§ Exercise: Nothing but the lines from the start of the entries through the line containing "(** [get_votes], lines 45-57. *)" should appear in the answer, each given exactly.
-------- Data for this task --------
Definition get_values (task : Task Input) (x : Input) (ys : list string)
    (n_evaluate_sample : Z) (cache_value : bool) : M (list Q) :=
  get_values_loop task x ys n_evaluate_sample cache_value [] ∅.

(** [get_votes], lines 45-57. *)
Definition get_votes (task : Task Input) (x : Input) (ys : list string)
    (n_evaluate_sample : Z) : M (list Q) :=
  let vote_prompt := vote_prompt_wrap task x ys in
  let* vote_outputs := gpt vote_prompt n_evaluate_sample None in
  ret (vote_outputs_unwrap task vote_outputs (length ys)).

(** [get_proposals], lines 63-66. *)
Definition get_proposals (task : Task Input) (x : Input) (y : string)
    : M (list string) :=
  let propose_prompt := propose_prompt_wrap task x y in
  let* outputs := gpt propose_prompt 1 None in
  let* first := py_index outputs 0 in
  let proposals := split_newline first in
  ret (map (fun p => y +:+ p +:+ newline) proposals).

(** [get_samples], lines 71-82. *)
Definition get_samples (task : Task Input) (x : Input) (y : string)
    (n_generate_sample : Z) (prompt_sample : string) (stop : option string)
    : M (list string) :=
  let* prompt :=
    if String.eqb prompt_sample "standard" then ret (standard_prompt_wrap task x y)
    else if String.eqb prompt_sample "cot" then ret (cot_prompt_wrap task x y)
    else raise (ValueError ("prompt_sample " +:+ prompt_sample +:+ " not recognized")) in
  let* samples := gpt prompt n_generate_sample stop in
  ret (map (fun s => y +:+ s) samples).

(** *** Selection *)

(** [np.random.choice(a, size=size, p=p)] is NumPy, not code of this
    repository.  It is embedded after NumPy's implementation: the arguments
    are validated, [cdf = p.cumsum()] is normalised by its last entry, [size]
    uniform variates of [[0, 1)] are drawn, and each is mapped to an index by
    [cdf.searchsorted(u, side='right')].  The tolerance of the sum test is
    the square root of the double-precision machine epsilon, [2^-26].  The
    sums and comparisons are exact where NumPy's are in doubles, so the
    embedding gives the checks made, their order and the shape of the result,
    not the verdict of a check or the index drawn on a given input. *)
Fixpoint cumsum_from (acc : Q) (p : list Q) : list Q :=
  match p with
  | [] => []
  | q :: p' => (acc + q)%Q :: cumsum_from (acc + q)%Q p'
  end.
Definition cumsum (p : list Q) : list Q := cumsum_from 0%Q p.

(** On a sorted array, the insertion point to the right of [u] is the
    number of leading entries that do not exceed [u]. *)
Fixpoint searchsorted_right (cdf : list Q) (u : Q) : nat :=
  match cdf with
  | [] => 0
  | c :: cdf' => if Qle_bool c u then S (searchsorted_right cdf' u) else 0
  end.

Definition choice_atol : Q := (1 # 67108864)%Q.

Fixpoint finite_entries (p : list (option Q)) : option (list Q) :=
  match p with
  | [] => Some []
  | Some q :: p' => option_map (cons q) (finite_entries p')
  | None :: _ => None
  end.

(** [self.random_sample(n)]: the next [n] uniform variates. *)
Definition random_sample (n : nat) : M (list Q) :=
  fun w => (Ok (map uniform (seq (rng_used w) n)),
            set_rng_used (rng_used w + n) w).

Definition np_random_choice (a : list nat) (size : Z) (p : list (option Q))
    : M (list nat) :=
  let pop_size := length a in
  if Nat.eqb pop_size 0 && negb (size =? 0)%Z
  then raise (ValueError "'a' cannot be empty unless no samples are taken")
  else if negb (Nat.eqb (length p) pop_size)
  then raise (ValueError "'a' and 'p' must have same size")
  else match finite_entries p with
  | None => raise (ValueError "probabilities contain NaN")
  | Some p =>
      let p_sum := py_sum p in
      if existsb (fun q => Qltb q 0) p
      then raise (ValueError "probabilities are not non-negative")
      else if Qltb choice_atol (Qabs (p_sum - 1))
      then raise (ValueError "probabilities do not sum to 1")
      else if (size <? 0)%Z
      then raise (ValueError "negative dimensions are not allowed")
      else
        let cdf := cumsum p in
        let cdf := map (fun c => (c / List.last cdf 0)%Q) cdf in
        let* uniform_samples := random_sample (Z.to_nat size) in
        let idx := map (searchsorted_right cdf) uniform_samples in
        map_m (py_index a) idx
  end.

(** [sorted(.., key=.., reverse=True)] on items paired with their keys: a
    stable sort by decreasing key, so that items with equal keys keep their
    original order. *)
Fixpoint insert_desc (k : Q) (i : nat) (l : list (Q * nat)) : list (Q * nat) :=
  match l with
  | [] => [(k, i)]
  | (k', j) :: l' =>
      if Qltb k k' then (k', j) :: insert_desc k i l' else (k, i) :: l
  end.
Fixpoint sort_desc (l : list (Q * nat)) : list (Q * nat) :=
  match l with
  | [] => []
  | (k, i) :: l' => insert_desc k i (sort_desc l')
  end.

(** A local variable of [solve] that may not have been assigned yet. *)
Definition load_local {A} (name : string) (v : option A) : M A :=
  match v with
  | Some a => ret a
  | None => raise (UnboundLocalError name)
  end.

(** Lines 127-128, the sampling selection. *)
Definition select_sample (ids : list nat) (values : list Q) (n_select_sample : Z)
    : M (list nat) :=
  let ps := np_divide values (py_sum values) in
  np_random_choice ids n_select_sample ps.

(** Line 131, the greedy selection.  [values] is read inside the key function,
    once per index, before any comparison is made. *)
Definition select_greedy (ids : list nat) (values : option (list Q))
    (n_select_sample : Z) : M (list nat) :=
  let key (i : nat) : M Q :=
    match values with
    | Some values => py_index values i
    | None => raise (NameError "values")
    end in
  let* keys := map_m key ids in
  ret (py_slice_to (map snd (sort_desc (zip keys ids))) n_select_sample).
Lemma expand_refs_gas_visited gas root_doc depth obj path (v1 v2 : gset string) :
  (forall key, key ∈ v1 -> (String.length key <= String.length path)%nat) ->
  (forall key, key ∈ v2 -> (String.length key <= String.length path)%nat) ->
  expand_refs_gas gas root_doc depth obj path v1
  = expand_refs_gas gas root_doc depth obj path v2.
Proof.
  revert depth obj path v1 v2. induction gas as [|g IHg]; intros depth obj.
  all: induction obj as [| | | | |xs IHxs|items IHitems] using json_ind';
    intros path v1 v2 H1 H2.
  all: rewrite !(expand_refs_gas_eq _ root_doc depth _ path).
  all: destruct (MAX_DEPTH <? depth); try reflexivity.
  all: try (f_equal; apply imap_ext; intros i x Hx;
            apply (proj1 (Forall_forall _ _) IHxs x (list_elem_of_lookup_2 _ _ _ Hx));
            intros key Hkey; [specialize (H1 key Hkey)|specialize (H2 key Hkey)];
            pose proof (index_location_length path i); lia).
  all: destruct (Dict.get "$ref" items) as [ref_path|].
  all: try (do 2 f_equal; apply map_ext_Forall, Forall_forall; intros [k v] Hkv; cbn;
            f_equal; apply (proj1 (Forall_forall _ _) IHitems _ Hkv);
            intros key Hkey; [specialize (H1 key Hkey)|specialize (H2 key Hkey)];
            pose proof (key_location_length path k); lia).
  all: cbn zeta.
  all: rewrite !bool_decide_eq_false_2
         by (intros Hin; first [specialize (H1 _ Hin)|specialize (H2 _ Hin)];
             rewrite tracking_key_length in *; lia).
  all: destruct (resolve_ref_pointer ref_path root_doc); try reflexivity.
  apply IHg; intros key [Hkey|Hkey]%elem_of_union; rewrite ref_location_length;
    try (apply elem_of_singleton in Hkey as ->; rewrite tracking_key_length; lia);
    first [specialize (H1 key Hkey)|specialize (H2 key Hkey)]; lia.
Qed.

(** X6. The visited set has no effect on the result: two calls of
    [expand_refs] that differ only in their visited sets return the same
    document, whenever no key of either set is longer than the location,
    as in every call that [expand_refs(doc, doc)] leads to. *)
Theorem X6_visited_paths_irrelevant obj root_doc path depth (v1 v2 : gset string) :
  (forall key, key ∈ v1 -> (String.length key <= String.length path)%nat) ->
  (forall key, key ∈ v2 -> (String.length key <= String.length path)%nat) ->
  expand_refs obj root_doc path depth v1 = expand_refs obj root_doc path depth v2.
Proof. intros H1 H2. apply expand_refs_gas_visited; assumption. Qed.

Lemma X6_visited_paths_irrelevant_witness :
  expand_refs Samples.pet_ref Samples.pet_doc "root" 0 ∅
  = expand_refs Samples.pet_ref Samples.pet_doc "root" 0 {["seen"]}.
Proof.
  apply X6_visited_paths_irrelevant.
  - intros key Hkey. apply elem_of_empty in Hkey as [].
  - intros key Hkey. apply elem_of_singleton in Hkey as ->. cbn. lia.
Defined.

(** ** Well-formed documents stay well formed *)

Lemma json_wf_list xs : json_wf (JList xs) = true <-> Forall (fun x => json_wf x = true) xs.
Proof. cbn [json_wf]. apply forallb_Forall. Qed.

Lemma json_wf_child parent kid : json_wf parent = true -> child parent kid -> json_wf kid = true.
Proof.
  intros Hwf Hchild. destruct Hchild as [xs x Hx|items k v Hv].
  - apply json_wf_list in Hwf. apply (proj1 (Forall_forall _ _) Hwf x Hx).
  - apply json_wf_dict in Hwf as [_ Hwf]. apply (proj1 (Forall_forall _ _) Hwf (k, v) Hv).
Qed.

Lemma json_wf_resolved ref_path root_doc v :
  json_wf root_doc = true -> resolve_ref_pointer ref_path root_doc = Ok v -> json_wf v = true.
Proof.
  intros Hwf Hres. apply resolve_descends in Hres.
  induction Hres as [a b Hab|a b c Hab _ IH]; eauto using json_wf_child.
Qed.

Lemma dict_set_keys {A} k (v : A) d :
  Dict.keys (Dict.set k v d) = if bool_decide (k ∈ Dict.keys d) then Dict.keys d
                               else Dict.keys d ++ [k].
Proof.
  unfold Dict.keys. induction d as [|[k0 v0] d IH]; [reflexivity|]. cbn [Dict.set].
  destruct (String.eqb_spec k k0) as [->|Hne].
  - rewrite bool_decide_eq_true_2 by (cbn; left). reflexivity.
  - rewrite fmap_cons, IH. cbn [fst fmap list_fmap]. case_bool_decide as Hin.
    + rewrite bool_decide_eq_true_2 by (right; exact Hin). reflexivity.
    + rewrite bool_decide_eq_false_2; [reflexivity|].
      intros [?|?]%elem_of_cons; [congruence|contradiction].
Qed.

(** A dict built by insertions has no key twice. *)
Lemma dict_of_items_keys_nodup {A} (l : list (string * A)) : NoDup (Dict.keys (Dict.of_items l)).
Proof.
  unfold Dict.of_items.
  assert (Hgen : forall d, NoDup (Dict.keys d) ->
                           NoDup (Dict.keys (fold_left (fun d kv => Dict.set kv.1 kv.2 d) l d))).
  { induction l as [|[k v] l IH]; intros d Hd; [exact Hd|]. cbn [fold_left]. apply IH.
    rewrite dict_set_keys. case_bool_decide as Hin; [exact Hd|].
    apply NoDup_app. split; [exact Hd|]. split; [|apply NoDup_singleton].
    intros x Hx [= ->]%list_elem_of_singleton. contradiction. }
  apply Hgen. constructor.
Qed.

Lemma json_wf_of_items l :
  Forall (fun kv => json_wf kv.2 = true) l -> json_wf (JDict (Dict.of_items l)) = true.
Proof.
  intros Hl. apply json_wf_dict. split; [apply dict_of_items_keys_nodup|].
  apply dict_of_items_Forall, Hl.
Qed.

Lemma json_wf_placeholder description : json_wf (placeholder description) = true.
Proof.
  apply json_wf_dict. split; [|repeat constructor].
  cbn. apply NoDup_cons. split; [|apply NoDup_singleton].
  intros [= ]%list_elem_of_singleton.
Qed.

Lemma json_wf_merge_props resolved (items : Dict.t json) :
  json_wf resolved = true -> Forall (fun kv => json_wf kv.2 = true) items ->
  json_wf (merge_props resolved (other_props items)) = true.
Proof.
  intros Hres Hitems. unfold merge_props.
  destruct (other_props items) as [|kv props] eqn:Hprops; [exact Hres|].
  destruct resolved as [| | | | | |target]; try exact Hres.
  unfold Dict.merge. apply json_wf_of_items. apply Forall_app. split.
  - apply json_wf_dict in Hres as [_ Hres]. exact Hres.
  - rewrite <- Hprops. unfold other_props. apply dict_of_items_Forall.
    apply Forall_forall. intros kv0 [_ Hin]%list_elem_of_filter.
    apply (proj1 (Forall_forall _ _) Hitems kv0 Hin).
Qed.

Lemma expand_refs_gas_wf gas root_doc depth obj path visited_paths :
  json_wf root_doc = true -> json_wf obj = true ->
  json_wf (expand_refs_gas gas root_doc depth obj path visited_paths) = true.
Proof.
  intros Hroot. revert depth obj path visited_paths. induction gas as [|g IHg]; intros depth obj.
  all: induction obj as [| | | | |xs IHxs|items IHitems] using json_ind';
    intros path visited_paths Hobj.
  all: rewrite expand_refs_gas_eq.
  all: destruct (MAX_DEPTH <? depth); [apply json_wf_placeholder|]; try reflexivity.
  all: try (apply json_wf_list, Forall_forall; intros y Hy;
            apply elem_of_lookup_imap in Hy as (i & x & -> & Hx);
            apply list_elem_of_lookup_2 in Hx;
            apply (proj1 (Forall_forall _ _) IHxs x Hx);
            apply json_wf_list in Hobj; apply (proj1 (Forall_forall _ _) Hobj x Hx)).
  all: apply json_wf_dict in Hobj as [Hnd Hitems].
  all: destruct (Dict.get "$ref" items) as [ref_path|].
  all: try (apply json_wf_of_items, Forall_fmap, Forall_forall; intros [k v] Hkv; cbn;
            apply (proj1 (Forall_forall _ _) IHitems _ Hkv);
            apply (proj1 (Forall_forall _ _) Hitems _ Hkv)).
  all: cbn zeta; case_bool_decide; [apply json_wf_placeholder|].
  all: destruct (resolve_ref_pointer ref_path root_doc) as [resolved|e] eqn:Hres;
    try apply json_wf_placeholder.
  apply IHg. rewrite deepcopy_id. apply json_wf_merge_props; [|exact Hitems].
  apply (json_wf_resolved ref_path root_doc resolved Hroot Hres).
Qed.

(** X7. Expanding twice is expanding once: the expansion of a document
    has no reference left, so [expand_refs] returns it as it is. *)
Theorem X7_expand_idempotent (D : json) :
  json_wf D = true -> expand_document (expand_document D) = expand_document D.
Proof.
  intros Hwf. unfold expand_document at 1. apply expand_refs_ref_free.
  - apply expand_refs_gas_wf; exact Hwf.
  - apply expand_refs_gas_no_ref.
  - unfold MAX_DEPTH. lia.
Qed.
--------
§ Solved exercise:
Definition get_values (task : Task Input) (x : Input) (ys : list string)
    (n_evaluate_sample : Z) (cache_value : bool) : M (list Q) :=
  get_values_loop task x ys n_evaluate_sample cache_value [] ∅.

(** [get_votes], lines 45-57. *)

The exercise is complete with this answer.